▶ _What the exercise asks_:
Using the material below, print the line that contains "w_coros w' = delete", the line that contains "pose proof (tw_buckets", and every line in between, exactly and nothing else.

▶ _Extracted information_:
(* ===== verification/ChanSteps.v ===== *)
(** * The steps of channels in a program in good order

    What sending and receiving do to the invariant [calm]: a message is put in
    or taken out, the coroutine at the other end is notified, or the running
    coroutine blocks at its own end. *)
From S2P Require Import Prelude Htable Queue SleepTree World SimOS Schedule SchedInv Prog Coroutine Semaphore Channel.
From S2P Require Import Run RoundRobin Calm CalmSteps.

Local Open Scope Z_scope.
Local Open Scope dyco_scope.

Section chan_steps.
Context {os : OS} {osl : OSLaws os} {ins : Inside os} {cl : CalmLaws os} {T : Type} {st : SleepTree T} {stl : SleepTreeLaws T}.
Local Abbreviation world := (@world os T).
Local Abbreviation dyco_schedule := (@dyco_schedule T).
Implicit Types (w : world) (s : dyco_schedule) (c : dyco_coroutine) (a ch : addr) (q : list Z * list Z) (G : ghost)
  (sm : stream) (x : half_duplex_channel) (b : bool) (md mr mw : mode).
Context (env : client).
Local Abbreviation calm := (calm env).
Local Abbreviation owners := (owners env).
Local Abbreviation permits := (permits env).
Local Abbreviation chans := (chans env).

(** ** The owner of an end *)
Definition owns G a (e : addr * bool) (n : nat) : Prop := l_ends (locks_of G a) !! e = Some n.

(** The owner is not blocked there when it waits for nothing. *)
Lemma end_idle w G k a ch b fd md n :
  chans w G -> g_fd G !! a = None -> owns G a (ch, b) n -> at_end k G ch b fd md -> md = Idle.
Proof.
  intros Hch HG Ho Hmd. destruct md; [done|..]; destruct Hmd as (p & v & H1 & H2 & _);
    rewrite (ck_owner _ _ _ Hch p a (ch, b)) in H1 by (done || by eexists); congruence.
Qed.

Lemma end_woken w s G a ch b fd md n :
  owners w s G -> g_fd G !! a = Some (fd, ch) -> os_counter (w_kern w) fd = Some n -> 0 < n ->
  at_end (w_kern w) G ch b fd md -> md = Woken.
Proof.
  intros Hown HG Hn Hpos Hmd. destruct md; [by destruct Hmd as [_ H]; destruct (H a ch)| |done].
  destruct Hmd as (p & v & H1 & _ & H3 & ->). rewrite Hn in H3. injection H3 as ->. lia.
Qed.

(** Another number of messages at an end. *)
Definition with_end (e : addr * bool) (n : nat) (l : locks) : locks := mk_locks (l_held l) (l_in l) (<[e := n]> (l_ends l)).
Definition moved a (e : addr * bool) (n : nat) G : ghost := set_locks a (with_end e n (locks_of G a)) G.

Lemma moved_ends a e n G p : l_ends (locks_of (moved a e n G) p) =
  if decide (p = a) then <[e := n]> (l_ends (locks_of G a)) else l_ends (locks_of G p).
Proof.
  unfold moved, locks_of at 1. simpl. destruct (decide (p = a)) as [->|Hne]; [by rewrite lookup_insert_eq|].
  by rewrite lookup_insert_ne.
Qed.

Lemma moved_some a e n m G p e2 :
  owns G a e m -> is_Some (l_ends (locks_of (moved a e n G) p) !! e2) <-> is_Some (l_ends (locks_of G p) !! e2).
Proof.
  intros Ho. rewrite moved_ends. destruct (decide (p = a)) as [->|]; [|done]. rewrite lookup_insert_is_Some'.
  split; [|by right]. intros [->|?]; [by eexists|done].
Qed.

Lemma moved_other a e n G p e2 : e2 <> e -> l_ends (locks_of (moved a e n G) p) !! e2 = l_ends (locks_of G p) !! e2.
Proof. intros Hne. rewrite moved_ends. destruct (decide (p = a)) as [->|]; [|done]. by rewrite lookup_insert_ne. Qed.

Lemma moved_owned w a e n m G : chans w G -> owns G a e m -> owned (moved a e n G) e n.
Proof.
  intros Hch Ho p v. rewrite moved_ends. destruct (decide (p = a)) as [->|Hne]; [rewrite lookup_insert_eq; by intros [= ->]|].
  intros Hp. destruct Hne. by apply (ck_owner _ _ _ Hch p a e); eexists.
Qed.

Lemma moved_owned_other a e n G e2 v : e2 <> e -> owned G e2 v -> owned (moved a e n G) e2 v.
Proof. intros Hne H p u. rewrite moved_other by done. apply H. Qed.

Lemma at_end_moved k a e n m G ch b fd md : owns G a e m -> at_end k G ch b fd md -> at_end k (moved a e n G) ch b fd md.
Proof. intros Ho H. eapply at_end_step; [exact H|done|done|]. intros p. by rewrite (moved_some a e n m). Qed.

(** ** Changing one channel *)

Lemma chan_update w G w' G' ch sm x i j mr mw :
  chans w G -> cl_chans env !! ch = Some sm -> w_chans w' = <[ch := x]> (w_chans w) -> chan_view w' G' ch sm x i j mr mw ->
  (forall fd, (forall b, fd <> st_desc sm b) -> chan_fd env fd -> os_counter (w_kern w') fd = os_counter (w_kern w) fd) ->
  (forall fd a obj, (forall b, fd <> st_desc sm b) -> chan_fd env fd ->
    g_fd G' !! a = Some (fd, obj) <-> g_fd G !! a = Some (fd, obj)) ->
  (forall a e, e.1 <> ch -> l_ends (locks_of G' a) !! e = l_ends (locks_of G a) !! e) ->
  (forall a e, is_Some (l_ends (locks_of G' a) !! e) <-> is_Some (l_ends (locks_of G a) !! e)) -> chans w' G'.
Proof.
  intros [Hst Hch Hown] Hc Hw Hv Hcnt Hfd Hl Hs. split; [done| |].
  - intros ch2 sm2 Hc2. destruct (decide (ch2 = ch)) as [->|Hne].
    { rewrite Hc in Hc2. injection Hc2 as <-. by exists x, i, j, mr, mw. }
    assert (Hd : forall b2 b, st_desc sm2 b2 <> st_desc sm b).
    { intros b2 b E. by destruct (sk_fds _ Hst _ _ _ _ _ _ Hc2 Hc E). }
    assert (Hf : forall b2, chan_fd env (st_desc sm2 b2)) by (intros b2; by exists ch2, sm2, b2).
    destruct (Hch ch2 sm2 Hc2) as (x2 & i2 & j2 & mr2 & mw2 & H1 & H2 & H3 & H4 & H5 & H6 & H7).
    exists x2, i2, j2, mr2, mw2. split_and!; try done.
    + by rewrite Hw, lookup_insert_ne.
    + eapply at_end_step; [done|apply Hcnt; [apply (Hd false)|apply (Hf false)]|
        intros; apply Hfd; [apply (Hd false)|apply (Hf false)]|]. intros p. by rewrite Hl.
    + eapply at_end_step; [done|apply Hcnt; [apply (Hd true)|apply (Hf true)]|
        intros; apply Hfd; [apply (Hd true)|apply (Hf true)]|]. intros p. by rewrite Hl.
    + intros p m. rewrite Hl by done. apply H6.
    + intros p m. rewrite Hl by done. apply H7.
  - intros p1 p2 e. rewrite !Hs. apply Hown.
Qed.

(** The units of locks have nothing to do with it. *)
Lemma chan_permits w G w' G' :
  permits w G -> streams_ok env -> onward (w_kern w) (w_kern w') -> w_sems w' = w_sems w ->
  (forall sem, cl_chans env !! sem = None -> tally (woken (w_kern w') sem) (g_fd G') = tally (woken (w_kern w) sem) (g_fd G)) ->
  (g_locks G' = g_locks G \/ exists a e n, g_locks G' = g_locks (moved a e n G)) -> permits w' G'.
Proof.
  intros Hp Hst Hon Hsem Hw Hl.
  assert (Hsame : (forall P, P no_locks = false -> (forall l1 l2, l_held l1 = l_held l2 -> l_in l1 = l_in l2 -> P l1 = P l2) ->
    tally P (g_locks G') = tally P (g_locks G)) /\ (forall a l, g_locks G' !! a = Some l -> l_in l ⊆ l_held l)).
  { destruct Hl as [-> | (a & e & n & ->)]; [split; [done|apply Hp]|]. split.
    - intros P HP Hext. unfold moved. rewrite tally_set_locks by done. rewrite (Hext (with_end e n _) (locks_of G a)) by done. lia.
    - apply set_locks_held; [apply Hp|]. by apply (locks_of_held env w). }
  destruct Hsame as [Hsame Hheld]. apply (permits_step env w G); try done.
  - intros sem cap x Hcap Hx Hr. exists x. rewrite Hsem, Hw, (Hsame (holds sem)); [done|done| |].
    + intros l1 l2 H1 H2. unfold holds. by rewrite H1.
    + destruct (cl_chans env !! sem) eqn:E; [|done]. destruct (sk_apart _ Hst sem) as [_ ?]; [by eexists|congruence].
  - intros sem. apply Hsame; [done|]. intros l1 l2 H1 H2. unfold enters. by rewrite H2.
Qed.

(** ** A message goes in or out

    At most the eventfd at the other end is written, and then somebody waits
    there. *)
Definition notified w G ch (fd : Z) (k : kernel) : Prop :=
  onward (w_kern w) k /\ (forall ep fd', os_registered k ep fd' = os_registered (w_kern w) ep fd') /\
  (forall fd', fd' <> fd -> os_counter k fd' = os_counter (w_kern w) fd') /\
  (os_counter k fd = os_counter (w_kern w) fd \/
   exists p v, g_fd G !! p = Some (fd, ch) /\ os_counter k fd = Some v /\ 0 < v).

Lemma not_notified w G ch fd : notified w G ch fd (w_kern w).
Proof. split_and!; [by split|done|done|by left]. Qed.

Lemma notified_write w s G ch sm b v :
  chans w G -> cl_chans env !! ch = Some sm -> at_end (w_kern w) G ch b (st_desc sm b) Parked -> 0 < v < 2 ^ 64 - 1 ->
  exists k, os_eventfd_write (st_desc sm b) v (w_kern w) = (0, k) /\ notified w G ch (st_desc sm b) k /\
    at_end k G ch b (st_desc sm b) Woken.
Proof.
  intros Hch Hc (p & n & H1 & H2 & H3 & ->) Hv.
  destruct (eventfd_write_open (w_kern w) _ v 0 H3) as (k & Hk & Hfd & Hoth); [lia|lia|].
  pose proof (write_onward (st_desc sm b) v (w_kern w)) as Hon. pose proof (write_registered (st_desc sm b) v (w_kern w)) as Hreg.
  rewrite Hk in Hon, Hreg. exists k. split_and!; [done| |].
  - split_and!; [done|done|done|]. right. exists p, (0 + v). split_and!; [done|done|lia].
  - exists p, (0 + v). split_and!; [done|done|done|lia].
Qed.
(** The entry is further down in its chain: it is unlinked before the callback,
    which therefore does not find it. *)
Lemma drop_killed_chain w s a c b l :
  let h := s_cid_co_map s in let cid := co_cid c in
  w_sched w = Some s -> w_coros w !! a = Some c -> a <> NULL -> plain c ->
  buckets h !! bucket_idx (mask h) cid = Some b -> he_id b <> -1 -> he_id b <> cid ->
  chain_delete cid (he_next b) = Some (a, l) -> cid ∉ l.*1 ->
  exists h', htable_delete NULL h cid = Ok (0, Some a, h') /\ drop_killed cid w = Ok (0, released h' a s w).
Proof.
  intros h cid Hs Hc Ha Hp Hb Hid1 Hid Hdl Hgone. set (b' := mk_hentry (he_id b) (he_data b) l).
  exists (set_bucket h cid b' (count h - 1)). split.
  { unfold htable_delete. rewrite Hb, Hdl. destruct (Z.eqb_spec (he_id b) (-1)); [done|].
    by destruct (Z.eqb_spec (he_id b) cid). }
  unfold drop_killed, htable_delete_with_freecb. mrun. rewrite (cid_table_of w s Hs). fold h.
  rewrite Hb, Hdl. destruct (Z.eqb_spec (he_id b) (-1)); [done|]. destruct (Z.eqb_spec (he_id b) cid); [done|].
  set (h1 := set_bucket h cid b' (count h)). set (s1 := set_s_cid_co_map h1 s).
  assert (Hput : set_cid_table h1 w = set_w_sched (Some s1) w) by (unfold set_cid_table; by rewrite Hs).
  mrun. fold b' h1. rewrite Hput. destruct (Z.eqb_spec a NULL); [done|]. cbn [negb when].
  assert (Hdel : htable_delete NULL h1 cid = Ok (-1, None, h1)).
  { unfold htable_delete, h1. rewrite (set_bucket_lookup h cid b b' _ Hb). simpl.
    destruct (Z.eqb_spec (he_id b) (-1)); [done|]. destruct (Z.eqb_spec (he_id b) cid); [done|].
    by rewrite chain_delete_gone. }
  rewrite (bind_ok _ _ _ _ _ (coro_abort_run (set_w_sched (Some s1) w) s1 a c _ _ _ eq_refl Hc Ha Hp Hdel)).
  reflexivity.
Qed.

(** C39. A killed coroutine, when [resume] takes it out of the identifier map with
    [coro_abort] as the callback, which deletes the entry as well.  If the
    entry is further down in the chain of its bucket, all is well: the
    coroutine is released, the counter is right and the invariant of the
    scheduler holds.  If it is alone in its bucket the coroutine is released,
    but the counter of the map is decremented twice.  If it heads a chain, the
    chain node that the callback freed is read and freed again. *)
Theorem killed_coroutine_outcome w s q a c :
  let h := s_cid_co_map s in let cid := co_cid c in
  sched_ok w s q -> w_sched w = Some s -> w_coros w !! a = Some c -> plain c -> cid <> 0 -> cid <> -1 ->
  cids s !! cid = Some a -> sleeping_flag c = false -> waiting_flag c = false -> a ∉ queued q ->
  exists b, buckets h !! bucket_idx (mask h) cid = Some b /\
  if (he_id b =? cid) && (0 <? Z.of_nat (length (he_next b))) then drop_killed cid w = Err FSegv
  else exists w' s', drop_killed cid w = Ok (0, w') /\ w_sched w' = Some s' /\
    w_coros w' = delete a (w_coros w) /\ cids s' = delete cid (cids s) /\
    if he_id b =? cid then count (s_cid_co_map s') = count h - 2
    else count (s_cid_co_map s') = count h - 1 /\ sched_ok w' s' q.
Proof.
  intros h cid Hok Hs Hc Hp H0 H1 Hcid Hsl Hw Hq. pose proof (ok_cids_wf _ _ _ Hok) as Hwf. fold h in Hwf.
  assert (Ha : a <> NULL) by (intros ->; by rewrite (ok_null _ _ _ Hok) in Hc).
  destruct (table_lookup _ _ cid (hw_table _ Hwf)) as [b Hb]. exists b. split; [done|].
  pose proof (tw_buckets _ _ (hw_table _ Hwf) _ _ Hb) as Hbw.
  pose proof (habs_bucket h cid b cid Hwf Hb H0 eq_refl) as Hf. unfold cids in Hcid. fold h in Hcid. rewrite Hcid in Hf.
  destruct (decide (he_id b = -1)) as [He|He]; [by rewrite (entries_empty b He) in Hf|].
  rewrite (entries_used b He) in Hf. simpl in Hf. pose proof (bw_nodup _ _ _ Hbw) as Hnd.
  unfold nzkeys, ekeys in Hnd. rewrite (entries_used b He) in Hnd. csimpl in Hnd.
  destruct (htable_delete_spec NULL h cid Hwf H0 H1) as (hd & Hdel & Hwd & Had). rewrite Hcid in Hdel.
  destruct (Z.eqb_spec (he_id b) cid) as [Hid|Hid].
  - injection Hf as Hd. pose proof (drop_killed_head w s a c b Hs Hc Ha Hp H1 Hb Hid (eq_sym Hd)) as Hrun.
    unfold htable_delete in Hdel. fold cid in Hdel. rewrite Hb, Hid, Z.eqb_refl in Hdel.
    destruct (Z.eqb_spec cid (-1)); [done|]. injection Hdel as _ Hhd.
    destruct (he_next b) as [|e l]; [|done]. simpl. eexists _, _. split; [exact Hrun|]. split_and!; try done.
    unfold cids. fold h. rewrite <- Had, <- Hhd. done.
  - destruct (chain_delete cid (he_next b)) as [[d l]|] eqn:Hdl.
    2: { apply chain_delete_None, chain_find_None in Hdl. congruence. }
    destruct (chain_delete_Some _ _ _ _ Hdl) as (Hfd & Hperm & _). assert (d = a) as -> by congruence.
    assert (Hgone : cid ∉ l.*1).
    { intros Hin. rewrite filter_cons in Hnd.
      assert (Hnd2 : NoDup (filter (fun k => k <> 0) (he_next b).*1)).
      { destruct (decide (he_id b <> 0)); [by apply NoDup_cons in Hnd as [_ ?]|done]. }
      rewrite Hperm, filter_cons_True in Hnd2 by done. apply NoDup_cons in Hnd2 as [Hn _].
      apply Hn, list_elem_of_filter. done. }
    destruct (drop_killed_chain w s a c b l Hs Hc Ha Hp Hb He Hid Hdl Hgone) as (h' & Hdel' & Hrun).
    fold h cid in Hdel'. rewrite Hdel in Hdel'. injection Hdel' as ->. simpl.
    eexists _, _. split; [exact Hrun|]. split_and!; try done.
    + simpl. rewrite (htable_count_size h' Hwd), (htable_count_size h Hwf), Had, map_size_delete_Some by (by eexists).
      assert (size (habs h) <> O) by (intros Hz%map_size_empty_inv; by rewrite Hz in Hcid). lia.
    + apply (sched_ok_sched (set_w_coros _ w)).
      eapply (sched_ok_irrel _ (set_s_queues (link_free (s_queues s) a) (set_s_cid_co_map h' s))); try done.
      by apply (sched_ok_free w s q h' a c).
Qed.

▶ _The completed task_:
    w_coros w' = delete a (w_coros w) /\ cids s' = delete cid (cids s) /\
    if he_id b =? cid then count (s_cid_co_map s') = count h - 2
    else count (s_cid_co_map s') = count h - 1 /\ sched_ok w' s' q.
Proof.
  intros h cid Hok Hs Hc Hp H0 H1 Hcid Hsl Hw Hq. pose proof (ok_cids_wf _ _ _ Hok) as Hwf. fold h in Hwf.
  assert (Ha : a <> NULL) by (intros ->; by rewrite (ok_null _ _ _ Hok) in Hc).
  destruct (table_lookup _ _ cid (hw_table _ Hwf)) as [b Hb]. exists b. split; [done|].
  pose proof (tw_buckets _ _ (hw_table _ Hwf) _ _ Hb) as Hbw.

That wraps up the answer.